WASHINGTON – Locally based exercise and health programs are the most effective way to improve American longevity, according to several municipal and community health leaders.

A panel, meeting Monday at the Newseum, focused on integrating mental health, exercise and education at the local level to get people off the couch and doing things that take off the pounds. The “Healthy Cities, Healthy Towns” forum, sponsored by The Atlantic, brought together researchers and health leaders to discuss how they made their communities healthier.

One example of an effective program is WalkWorks, an initiative operated by the University of Pittsburgh and the Pennsylvania Department of Health that encourages communities to create walking routes and bring the general public to those places. The program seeks to increase physical exercise and creates social walking groups — keys to weight loss.

Carol Reichbaum, project director of WalkWorks, said that new health policy needs to bring together law enforcement, urban planners, health care agencies, and new technology, such as mobile apps. All of this aimed at bringing down obesity rates.

Oklahoma City Mayor, Mick Cornett, who skyped into the forum took this information to change the obesity rate in his city. Collectively, Oklahoma City lost one million pounds in four years through a combination of a public awareness campaign and changing the environment in the city to make it more pedestrian friendly.

Cornett said the city altered downtown streets, walkways and community centers.

Beyond exercise programs, America can become healthier by simply talking about public health, according to Ezekiel Emanuel, chairman of the department of medical ethics and health policy at the University of Pennsylvania.

Emanuel gave credit to first lady Michelle Obama’s national Let’s Move campaign for bringing obesity to the forefront. The campaign focuses on health at all government levels, noting that the way communities are designed plays an essential role in promoting physical activity.

So why aren’t these community programs being implemented throughout the country?

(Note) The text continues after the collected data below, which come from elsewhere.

(** *** Two address spaces

    The free pages of the old one are all that the new one is made of. *)
Definition with_free (f : list Z) (g : ghost) : ghost := set_pages f [] g.

Lemma own_apart k root g p q x :
  ok k root g → is_Some (own g !! p) → page kend q → own g !! q = None → in_page p x → ¬ in_page q x.
Proof using Type.
  intros Hok Hp Hq Hn Hx. apply (pages_apart kend p q x); [by apply (t_page _ _ _ _ _ (v_tables _ _ _ _ _ Hok))|done| |done].
  intros ->. rewrite Hn in Hp. by destruct Hp.
Qed.

Lemma space_moves k root g sz k' f :
  space k root g sz → free_pages kend k' f → (∀ p, p ∈ f → own g !! p = None) →
  (∀ p x, is_Some (own g !! p) → in_page p x → phys k' x = phys k x) →
  space k' root (with_free f g) sz ∧ ∀ x, umem k' (with_free f g) x = umem k g x.
Proof using Type.
  intros Hs Hf Hap Hm. pose proof Hs as [Hok Hh Hsz Hlow Hhigh]. split.
  - split; [|done|done|done|done]. split; cbn [fr hand own with_free set_pages app].
    + assert (Ht : tables kend UVPN (phys k') root g).
      { eapply tables_ext; [|apply (v_tables _ _ _ _ _ Hok)]. intros n p x Hp Hx. apply (Hm p); [|done].
        apply (t_dir _ _ _ _ _ (v_tables _ _ _ _ _ Hok)) in Hp. by rewrite Hp. }
      destruct Ht. by split.
    + done.
    + constructor.
    + apply (fp_nodup _ _ _ Hf).
    + done.
  - intros x. unfold umem. case_decide as Hx; [|done]. cbn [leaf with_free set_pages].
    destruct (leaf g !! (x / PGSIZE)) as [e|] eqn:El; [|done]. apply (Hm (PTE2PA e)); [|apply mod_in_page].
    destruct (leaf_page kend UVPN k root g _ e Hok El (va_uvpn x Hx)) as [-> _]. done.
Qed.

(** Nothing came of the new address space: the old one is as it was. *)
Lemma old_restored k root g sz k' :
  space k root g sz → restored kend (fr g) k k' →
  ∃ g', space k' root g' sz ∧ (∀ p, pool g' p ↔ pool g p) ∧ ∀ x, umem k' g' x = umem k g x.
Proof using Type.
  intros Hs (f & Hf & Hp & Hfr). pose proof Hs as [Hok Hh _ _ _]. exists (with_free f g).
  destruct (space_moves k root g sz k' f Hs Hf) as [H1 H2].
  - intros p Hin. apply (v_apart _ _ _ _ _ Hok). rewrite Hh. cbn. by rewrite <-Hp.
  - intros p x Ho Hx. apply Hfr. intros q Hq. apply (own_apart k root g p q x Hok Ho); [by eapply fr_page| |done].
    apply (v_apart _ _ _ _ _ Hok). by rewrite Hh.
  - split; [done|]. split; [|done]. intros p. unfold pool. cbn [own hand fr with_free set_pages app]. rewrite Hh. cbn [app]. by rewrite Hp.
Qed.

They cost money and time according to Tarrant County, Texas Commissioner Roy Brooks, but eventually they will save lives and money on health care costs. Each community struggles with different health problems, aging infrastructure, income inequality and more, according to Emanuel, but homegrown programs are the best way to combat the problems.

“We didn’t get to this fat problem overnight,” Emanuel said. “We got to it over 50 years, and it will take us, hopefully not 50 years to change, but we are in the change and I’m positive about the future.”